Dow jumps 600 points, S&P 500 adds 2.5% in comeback from worst weekly loss in 2 years

FAN Editor

Stocks rose Tuesday following a brutal week as investors assessed a more aggressive Federal Reserve and rising chances of a recession.

The Dow Jones Industrial Average jumped 642 points, or 2.2%. The S&P 500 climbed 2.5%, and the Nasdaq Composite popped 2.5%. U.S. stock markets were closed Monday for Juneteenth.

Those moves followed last week’s declines that saw the S&P 500 post its worst week since 2020. Many investors fear that a rebound amid growing fears of a recession may be short-lived, though others expect that equities may be oversold after more accurately pricing in inflationary pressures.

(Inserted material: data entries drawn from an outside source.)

(* ===== verification/Serving.v ===== *)
(** * Servers that do what they are asked

    The ground of the theorems about progress: what it means that a request is
    granted, which objects a provisioning is about, and what the turns of the loop of
    [Run] do when the server stores the status it is sent. *)

From S2P Require Import Prelude Kube Gardener RuntimeApi Objects Effects Config Extensions.
From S2P Require Import RegistryCache StructuredAuth SkrDetails AuditLog ConverterApi.
From S2P Require Import FsmState FsmProvision FsmPatch FsmConfigure FsmDelete Fsm FsmProgress.

Local Open Scope string_scope.

(** The request is granted. *)
Definition granted (e : event) : Prop :=
  match e with
  | Ev (CGet _ _ _) r => isOk r = true
  | Ev (CList _ _ _ _) r => isOk r = true
  | Ev (CCreate _ _ _) r => isOk r = true
  | Ev (CUpdate _ _ _) r => isOk r = true
  | Ev (CUpdateStatus _ _ _) r => isOk r = true
  | Ev (CPatch _ _ _ _) r => isOk r = true
  | Ev (CDelete _ _ _) r => isOk r = true
  | Ev (CDeleteAllOf _ _ _) r => isOk r = true
  | Ev (CBuildClient _) r => isOk r = true
  | Ev (CAdminKubeconfig _ _) r => isOk r = true
  | Ev CCtxDone r => r = None
  | _ => True
  end.

(** The kind of the object a call writes, and its cluster. *)
Definition written (c : call) : option (cluster * kind) :=
  match c with
  | CCreate cl k _ | CUpdate cl k _ | CUpdateStatus cl k _ | CPatch cl k _ _ | CDelete cl k _ | CDeleteAllOf cl k _ =>
      Some (cl, k)
  | _ => None
  end.

(** What a provisioning is about: the Runtime, its Shoot, its GardenerCluster and the
    secrets of the control plane. *)
Definition tracked (x : cluster * kind) : bool :=
  match x with (Garden, KShoot) | (Kcp, KGardenerCluster) | (Kcp, KSecret) | (Kcp, KRuntime) => true | _ => false end.
Definition untracked (c : call) : Prop := match written c with Some x => tracked x = false | None => True end.

(** Of that only the status of the Runtime is written. *)
Definition passWrite (c : call) : Prop :=
  match c with CUpdateStatus Kcp KRuntime _ => True | _ => untracked c end.
Definition passCall : guar := fun _ => passWrite.

Lemma untracked_pass c : untracked c -> passWrite c.
Proof. case_call c; done. Qed.

(** The Runtime as the server stored it last. *)
Fixpoint storedIn (h : history) : option Runtime :=
  match h with
  | [] => None
  | Ev (CUpdate Kcp KRuntime _) (Ok v) :: _ | Ev (CUpdateStatus Kcp KRuntime _) (Ok v) :: _ => Some v
  | _ :: h => storedIn h
  end.
Definition stored (h : history) (v' : Runtime) : Prop := storedIn h = Some v'.

(** What a write of the status leaves of the metadata. *)
Definition sameObject (a b : ObjectMeta) : Prop :=
  Name b = Name a /\ Namespace b = Namespace a /\ Generation b = Generation a /\
  DeletionTimestamp b = DeletionTimestamp a /\ Labels b = Labels a /\ Annotations b = Annotations a /\
  Finalizers b = Finalizers a.

#[export] Instance sameObject_preorder : PreOrder sameObject.
Proof. split; [by intros a; split_and!|]. unfold sameObject. intros a b c ? ?. destruct_and!. split_and!; congruence. Qed.

(** What the server makes of the status of the instance of a Runtime that it holds
    as [v]. *)
Definition storedFrom (v i v' : Runtime) : Prop :=
  sameObject (rtMeta v) (rtMeta v') /\ rtSpec v' = rtSpec v /\ rtStatus v' = rtStatus i.

(** The environment and the guarantee of a reconciliation of [v] that is not
    cancelled and whose status is stored. *)
Class Serves (R : rely) (G : guar) (v : Runtime) : Prop := {
  serves_ctx h err : R h (Ev CCtxDone err) -> err = None;
  serves_status h o r :
    R h (Ev (CUpdateStatus Kcp KRuntime o) r) -> exists v', r = Ok v' /\ storedFrom v o v';
  serves_pass h c : passWrite c -> G h c
}.

(** What a history of a confined program consists of. *)
Lemma wp_trace {A} R (P : call -> Prop) (p : prog A) h Q :
  wp R (fun _ => P) p h Q -> wp R (fun _ => P) p h (fun o h' => Q o h' /\ extends P h h').
Proof.
  revert h. induction p as [a| |c k IH]; intros h; cbn; [intros HQ; by split; [|apply extends_refl]..|].
  intros [Hc Hk]. split; [done|]. intros r Hr. eapply wp_mono; [|by apply IH, Hk].
  intros o h' [HQ Hh]. split; [done|]. by eapply extends_cons.
Qed.

(** The environment matters for the calls of the guarantee only. *)
Lemma wp_environment {A} (R R' : rely) (G G' : guar) (p : prog A) h Q :
  (forall h c r, G h c -> R' h (Ev c r) -> R h (Ev c r)) -> (forall h c, G h c -> G' h c) ->
  wp R G p h Q -> wp R' G' p h Q.
Proof.
  intros HR HG. revert h. induction p as [a| |c k IH]; intros h; cbn; [done..|].
  intros [Hg Hk]. split; [auto|]. intros r Hr. apply IH, Hk. by apply HR.
Qed.

Section Turns.
Context `{MetaLib} `{GardenerLib} `{ShootConverter} `{RegistryCacheLib}.
Context `{Codec AuthenticationConfiguration} `{Codec WindowMap} `{Codec RegistryConfig}.
Context `{Codec KymaProvisioningInfo} `{Codec AuditlogExtensionConfig}.
Context (m : RCCfg) (v : Runtime) (R : rely) (G : guar) `{!Serves R G v}.

(** The context is not cancelled. *)
Lemma wp_turn n fn res s h (Q : outcome (option (Result * option GoError)) -> history -> Prop) :
  swp R G (step m fn) s (Ev CCtxDone None :: h)
    (fun t s' h' =>
       match t with
       | (Some fn', res', None) => wp R G (runLoop m n fn' res' s') h' Q
       | (_, res', err) => Q (Done (Some (outcomeOf res' err))) h'
       end) (Q Panicked) ->
  wp R G (runLoop m (S n) fn res s) h Q.
Proof.
  intros Ho. apply wp_runLoop; [by apply serves_pass| |done]. intros err Herr. by apply serves_ctx in Herr.
Qed.

Lemma granted_events i old new h (Q : outcome unit -> history -> Prop) :
  (forall h', storedIn h' = storedIn h -> extends passWrite h h' -> Q (Done tt) h') -> wp R G (emitEvents i old new) h Q.
Proof.
  revert h. induction new as [|c new IH]; intros h HQ; cbn [emitEvents]; [apply HQ; [done|apply extends_refl]|].
  destruct (unchanged old c); [by apply IH|]. split; [by apply serves_pass|]. intros [] _. apply IH. intros h' Hs He.
  apply HQ; [done|]. eapply (extends_cons _ _ _ (conditionEvent i c)); [exact I|exact He].
Qed.

(** The end of a reconciliation: the status is stored if it has changed. *)
Lemma settle n result res s h (Q : option (Result * option GoError) -> history -> Prop) :
  (rtStatus (instance s) = snapshot s -> Q (Some (outcomeOf result None)) (Ev CCtxDone None :: h)) ->
  (forall v' h', rtStatus (instance s) <> snapshot s -> storedFrom v (instance s) v' -> stored h' v' ->
     extends passWrite h h' -> Q (Some (outcomeOf result None)) h') ->
  wp R G (runLoop m (S (S n)) (SfnUpdateStatus result None) res s) h (returns Q).
Proof.
  intros Heq HQ. apply wp_turn. cbn [step]. unfold sFnUpdateStatus.
  apply swp_bind, swp_ret, swp_bind, swp_getState. case_bool_decide as Hst; [apply swp_ret; by apply Heq|].
  apply swp_bind, swp_call; [by apply serves_pass|]. intros r Hr. apply serves_status in Hr as (v' & -> & Hv').
  apply swp_bind, swp_modify, swp_bind. unfold setRuntimeStates. apply swp_bind, swp_getInstance, swp_call; [by apply serves_pass|].
  intros [] _. apply swp_ret. apply wp_turn. cbn [step]. unfold sFnEmmitEventfunc.
  apply swp_bind, swp_getState, swp_bind, swp_lift, granted_events. intros h2 Hs He. apply swp_ret.
  apply (HQ v'); [done|done|unfold stored; by rewrite Hs|]. eapply extends_trans; [|exact He].
  eexists [_; _; _; _]. split; [reflexivity|]. by repeat constructor.
Qed.

Lemma finish n result res s h (Q : option (Result * option GoError) -> history -> Prop) :
  rtStatus (instance s) <> snapshot s ->
  (forall v' h', storedFrom v (instance s) v' -> stored h' v' -> extends passWrite h h' ->
     Q (Some (outcomeOf result None)) h') ->
  wp R G (runLoop m (S (S n)) (SfnUpdateStatus result None) res s) h (returns Q).
Proof. intros Hne HQ. apply settle; [done|]. intros v' h' _. apply HQ. Qed.

End Turns.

The comeback was broad-based with 441 stocks of the S&P 500 in the green.

“The outstanding question is whether this is simply a bounce or the bottom,” said Sam Stovall, chief investment strategist at CFRA Research. “I think that this could certainly be a bounce but not the bottom because the one missing ingredient is a fear-based capitulation sell-off.”

Stovall thinks the S&P 500 could fall to around 3,200 before recovering, or a more than 30% decline from its record high.

Big bounces of this sort have been commonplace during this bear market. The S&P 500 has popped more than 2% on 10 other occasions since this bear began at the start of January, only to give up that gain and trade lower. Some investors have doubts that this bounce will be the one that marks the turn, especially with no apparent news or catalyst driving it.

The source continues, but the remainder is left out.